Je suis convaincu que toutes les provinces et tous les territoires s’efforceront de faire entendre le point de vue de leurs citoyens, de leurs nations et de leurs régions. Il ne faut pas oublier que notre pays a été fondé en grande partie sur le compromis et la coopération. Les prochains efforts doivent prévoir des consultations préalables approfondies.

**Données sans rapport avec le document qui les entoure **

Inductive sdap_step (kept : nr_sdap_entity_t → sdap_config_t → Prop) (l : list nr_sdap_entity_t)
  : list nr_sdap_entity_t → Prop :=
| step_addmod nos1 gnb ue c ev l' :
    addmod_ok kept l ue c → nr_sdap_addmod_entity l nos1 gnb ue c = Ok (ev, l') → sdap_step kept l l'
| step_release ue drb ps : sdap_step kept l (nr_sdap_release_drb l ue drb ps)
| step_update ue c ev l' :
    Forall (λ q, 0 <= q < 64) (mappedQFIs2Release c) →
    nr_sdap_entity_update_qos_flows l ue c = Ok (ev, l') → sdap_step kept l l'
| step_data_ind drb gnb ps ue buf ev l' :
    sdap_data_ind l drb gnb ps ue buf = Ok (ev, l') → sdap_step kept l l'
| step_delete ue ps : sdap_step kept l (nr_sdap_delete_entity l ue ps).2
| step_delete_ue ue : sdap_step kept l (nr_sdap_delete_ue_entities l ue).2.

(** What makes [P] an invariant of the entities under configurations that [kept] allows. *)
Record entity_invariant (P : nr_sdap_entity_t → Prop) (kept : nr_sdap_entity_t → sdap_config_t → Prop) : Prop := {
  ei_new e : sdap_wf e → P e;
  ei_map e c e' : P e → Forall (λ q, 0 <= q < 64) (mappedQFIs2Release c) → kept e c →
    nr_sdap_qfi2drb_map_update e c = Ok e' → P e' ∧ ue_id e' = ue_id e ∧ pdusession_id e' = pdusession_id e;
  ei_kept e c m : P e → nr_sdap_drb_lookup e (sc_drb_id c) = Some m → sc_role c = entity_role m → kept e c;
  ei_rx e drb gnb ps ue buf ev e' : P e → nr_sdap_rx_entity e drb gnb ps ue buf = Ok (ev, e') →
    P e' ∧ e' = e <| qfi2drb_table := qfi2drb_table e' |>;
  ei_release e drb : P e →
    P (e <| qfi2drb_table := (λ r, if drb_id r =? drb then mk_q2d SDAP_NO_MAPPING_RULE (entity_role r) else r)
              <$> qfi2drb_table e |>);
}.

Lemma release_wf e drb : sdap_wf e →
  sdap_wf (e <| qfi2drb_table := (λ r, if drb_id r =? drb then mk_q2d SDAP_NO_MAPPING_RULE (entity_role r) else r)
             <$> qfi2drb_table e |>).
Proof.
  intros [W1 W2]. split; [cbn; by rewrite length_fmap|].
  assert (∀ x, x ∈ rows (e <| qfi2drb_table := (λ r, if drb_id r =? drb then mk_q2d SDAP_NO_MAPPING_RULE (entity_role r)
    else r) <$> qfi2drb_table e |>) → drb_id x ≠ 0 → x ∈ rows e) as Hrows.
  { intros x [->|Hx]%elem_of_cons Hz; [left|]. right. cbn in Hx. apply list_elem_of_fmap in Hx as (y & -> & Hy).
    destruct (drb_id y =? drb); done. }
  intros a b Ha Hb E Hz. apply W2; [by apply Hrows|apply Hrows; congruence|done..].
Qed.

(** All rows agree, the default DRB included, as long as its headers are kept. *)
Lemma sdap_wf_invariant : entity_invariant sdap_wf headers_kept.
Proof.
  split; [done| | |apply rx_entity_wf|apply release_wf].
  - intros e c e' W Hq Hk H. destruct (map_update_ok e c e' W) as [W' F]; [by split|done|]. by rewrite F at 2 3.
  - intros e c m W Hm Hr Ed Hz. destruct (drb_lookup_rows _ _ _ Hm) as [Hin Hd]. rewrite Hr.
    apply W; [left|done|congruence|congruence].
Qed.

(** The rows of the table agree, whatever the configurations. *)
Lemma table_wf_invariant : entity_invariant table_wf (λ _ _, True).
Proof.
  split; [apply table_wf_intro| |done|apply rx_entity_table|].
  - intros e c e' W Hq _. by apply map_update_table.
  - intros e drb W. exact (release_wf (blank e) drb W).
Qed.

Lemma update_both_wf P kept e c ev e' :
  entity_invariant P kept → P e → Forall (λ q, 0 <= q < 64) (mappedQFIs2Release c) → kept e c →
  qfi2drb_map_update e c = Ok (ev, e') → P e' ∧ sdap_key e' = sdap_key e.
Proof.
  intros I W Hq Hk H. unfold qfi2drb_map_update, nr_sdap_ue_qfi2drb_map_update in H.
  assert (nr_sdap_qfi2drb_map_update e c = Ok e') as Hu.
  { destruct (is_gnb e); [by apply bind_ok_inv in H as (e1 & H1 & [= _ <-])|].
    apply bind_ok_inv in H as (ev1 & _ & H). by apply bind_ok_inv in H as (e1 & H1 & [= _ <-]). }
  destruct (ei_map _ _ I _ _ _ W Hq Hk Hu) as (W' & E1 & E2). split; [done|]. unfold sdap_key. congruence.
Qed.

Lemma add_entity_wf (P : nr_sdap_entity_t → Prop) l nos1 gnb ue c l' :
  (∀ e, sdap_wf e → P e) → sdap_list_wf P l → 0 <= sc_role c < 256 → (ue, sc_pdusession_id c) ∉ (sdap_key <$> l) →
  nr_sdap_add_entity l nos1 gnb ue c = Ok l' → sdap_list_wf P l'.
Proof.
  intros HP [H1 H2] Hr Hk H. unfold nr_sdap_add_entity in H. apply bind_ok_inv in H as ([] & _ & H).
  match type of H with nr_sdap_add_qos_flows_to_drb ?x _ ≫= _ = _ => set (e0 := x) in H end.
  assert (∀ b, b ∈ rows e0 → b = default_drb e0 ∨ b = mk_q2d 0 0) as Hrows.
  { intros b [->|Hb]%elem_of_cons; [by left|]. right. apply elem_of_replicate in Hb as [-> _]. done. }
  assert (sdap_wf e0) as W0.
  { split; [done|]. intros a b [Ea|Ea]%Hrows [Eb|Eb]%Hrows E Hz; by subst. }
  destruct (add_qos_flows_new (sc_drb_id c) (sc_role c) (mappedQFIs2Add c) e0) as (e1 & E1 & W1 & F1); [done|done| |].
  { intros b Hb. apply Hrows in Hb as [-> | ->]; cbn; [|by intros <-]. destruct (sc_defaultDRB c); [done|by intros <-]. }
  unfold nr_sdap_add_qos_flows_to_drb in H. rewrite E1 in H. cbn [mbind outcome_bind] in H. injection H as <-.
  set (e2 := match nos1 with Some fd => _ | None => e1 end).
  assert (sdap_wf e2 ∧ sdap_key e2 = (ue, sc_pdusession_id c)) as [W2 K2].
  { assert (sdap_key e1 = (ue, sc_pdusession_id c)) as K1 by (rewrite F1; done).
    unfold e2. destruct nos1, gnb; try done. split; [|done]. destruct W1. by split. }
  split.
  - intros e [->|He]%elem_of_cons; [by apply HP|by apply H1].
  - cbn. rewrite K2. by constructor.
Qed.

Lemma sdap_step_wf P kept l l' :
  entity_invariant P kept → sdap_step kept l l' → sdap_list_wf P l → sdap_list_wf P l'.
Proof.
  intros I H L. destruct H as [nos1 gnb ue c ev l' (Hr & Hq & Hc) H|ue drb ps|ue c ev l' Hq H|drb gnb ps ue buf ev l' H|ue ps|ue].
  - unfold nr_sdap_addmod_entity in H. destruct (nr_sdap_get_entity l ue (sc_pdusession_id c)) as [e|] eqn:G.
    + apply bind_ok_inv in H as ([ev1 e1] & H1 & [= <- <-]). destruct (get_entity_some _ _ _ _ G) as [Hin Hk].
      destruct (update_both_wf P kept e c ev1 e1 I) as [W1 K1]; [by apply L|done|by apply Hc|done|].
      apply put_entity_wf; [done|done|congruence].
    + apply bind_ok_inv in H as (l1 & H1 & [= <- <-]). eapply add_entity_wf; [apply I|done..| |done]. by apply get_entity_none.
  - unfold nr_sdap_release_drb. destruct (nr_sdap_get_entity l ue ps) as [e|] eqn:G; [|done].
    destruct (get_entity_some _ _ _ _ G) as [Hin Hk]. apply put_entity_wf; [done| |done].
    by apply (ei_release _ _ I), L.
  - unfold nr_sdap_entity_update_qos_flows in H. destruct (nr_sdap_get_entity l ue (sc_pdusession_id c)) as [e|] eqn:G; [|by injection H as <- <-].
    destruct (get_entity_some _ _ _ _ G) as [Hin Hk]. destruct (nr_sdap_drb_lookup e (sc_drb_id c)) as [m|] eqn:Hm; [|by injection H as <- <-].
    apply bind_ok_inv in H as ([] & _ & H). apply bind_ok_inv in H as ([ev1 e1] & H1 & [= <- <-]).
    eapply (update_both_wf P kept) in H1 as [W1 K1]; [|done|by apply L| |].
    + apply put_entity_wf; [done|done|congruence].
    + cbn [mappedQFIs2Release]. apply Forall_app. split; [done|]. apply Forall_forall. unfold flows_to_release.
      intros q [_ Hq']%list_elem_of_filter. apply elem_of_seqZ in Hq'. unfold SDAP_MAX_QFI in Hq'. lia.
    + eapply (ei_kept _ _ I); [by apply L|exact Hm|done].
  - unfold sdap_data_ind in H. destruct (nr_sdap_get_entity l ue ps) as [e|] eqn:G; [|by injection H as <- <-].
    destruct (get_entity_some _ _ _ _ G) as [Hin Hk]. apply bind_ok_inv in H as ([ev1 e1] & H1 & [= <- <-]).
    destruct (ei_rx _ _ I _ _ _ _ _ _ _ _ (sl_wf _ _ L e Hin) H1) as [W1 F1]. apply put_entity_wf; [done|done|]. by rewrite F1.
  - unfold nr_sdap_delete_entity. destruct (_ || _); [done|]. eapply sublist_wf; [apply remove_entity_sub|done].
  - unfold nr_sdap_delete_ue_entities. destruct (_ <? _); [done|]. cbn. eapply sublist_wf; [|done].
    apply sublist_filter.
Qed.

Lemma sdap_reach_wf P kept l :
  entity_invariant P kept → rtc (sdap_step kept) [] l → sdap_list_wf P l.
Proof.
  intros I H. assert (sdap_list_wf P []) as H0 by (split; [intros e He; by apply not_elem_of_nil in He|constructor]).
  revert H0. induction H as [|x y z Hs _ IH]; [done|]. intros H0. by apply IH, (sdap_step_wf _ _ _ _ I Hs).
Qed.

(** C30: in every reachable state of the list of SDAP entities, through configuration,
    modification, release, QoS updates, reflective mapping and deletion, each (UE, PDU
    session) has at most one entity, every table has its 64 rows, and all the flows that the
    table maps to a DRB agree on which SDAP headers are present. They agree with the default
    DRB too if no configuration has changed the headers of the default DRB of an entity that
    existed (the code does not update [default_drb] then). *)
Theorem sdap_mapping_invariant l :
  (rtc (sdap_step (λ _ _, True)) [] l → NoDup (sdap_key <$> l) ∧
     ∀ e, e ∈ l → length (qfi2drb_table e) = 64%nat ∧
       ∀ a b, a ∈ qfi2drb_table e → b ∈ qfi2drb_table e → drb_id a = drb_id b → drb_id a ≠ 0 →
         entity_role a = entity_role b) ∧
  (rtc (sdap_step headers_kept) [] l → ∀ e, e ∈ l → sdap_wf e).
Proof.
  split; intros H.
  - destruct (sdap_reach_wf _ _ _ table_wf_invariant H) as [H1 H2]. split; [done|].
    intros e He. by apply table_wf_rows, H1.
  - by destruct (sdap_reach_wf _ _ _ sdap_wf_invariant H).
Qed.

(** ** Transfer between UE and gNB *)

(** The entities of one PDU session at the UE and at the gNB: the same DRB for every
    flow, and complementary roles. *)
Record mirrored (u g : nr_sdap_entity_t) : Prop := {
  mi_table : drb_id <$> qfi2drb_table u = drb_id <$> qfi2drb_table g;
  mi_default : drb_id (default_drb u) = drb_id (default_drb g);
  mi_roles : ∀ a b, a ∈ rows u → b ∈ rows g → drb_id a = drb_id b → drb_id a ≠ 0 →
    has_role (entity_role a) SDAP_UL_TX = has_role (entity_role b) SDAP_UL_RX ∧
    has_role (entity_role a) SDAP_DL_RX = has_role (entity_role b) SDAP_DL_TX ∧
    has_role (entity_role a) SDAP_DL_TX = false ∧ has_role (entity_role b) SDAP_UL_TX = false;
}.

Lemma mirrored_map u g q :
  mirrored u g → drb_id <$> nr_sdap_qfi2drb u q = drb_id <$> nr_sdap_qfi2drb g q.
Proof.
  intros [H1 H2 _]. unfold nr_sdap_qfi2drb. rewrite H2.
  assert (drb_id <$> (if negb (drb_id (default_drb g) =? 0) then Some (default_drb u) else None)
    = drb_id <$> (if negb (drb_id (default_drb g) =? 0) then Some (default_drb g) else None)) as Hd
    by (destruct (negb _); cbn; by rewrite ?H2).
  destruct (q <? SDAP_MAX_QFI); [|done].
  pose proof (f_equal (lookup (Z.to_nat q)) H1) as Hl. rewrite !list_lookup_fmap in Hl.
  destruct (qfi2drb_table u !! Z.to_nat q) as [a|], (qfi2drb_table g !! Z.to_nat q) as [b|]; cbn in Hl; try done.
  injection Hl as Hl. rewrite Hl. destruct (drb_id b =? 0); cbn [negb]; [done|]. cbn. by rewrite Hl.
Qed.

Honorables sénateurs, examinons maintenant la contribution et les défis uniques de la Saskatchewan en matière de lutte contre les changements climatiques. Parmi les points forts de cette province, citons le projet de Boundary Dam, la première centrale électrique alimentée au charbon propre au monde, où 5 millions de tonnes de CO2 ont été séquestrées depuis le début de son exploitation, ce qui équivaut à retirer plus d’un million de véhicules de la circulation pendant un an.

Il y a également les technologies de captage, d’utilisation et de stockage du carbone, comme le système Aquistore du Petroleum Technology Research Centre, qui a été primé et qui a permis de démontrer l’efficacité du stockage du carbone dans le premier site de stockage de CO2 au monde situé dans un aquifère salin profond.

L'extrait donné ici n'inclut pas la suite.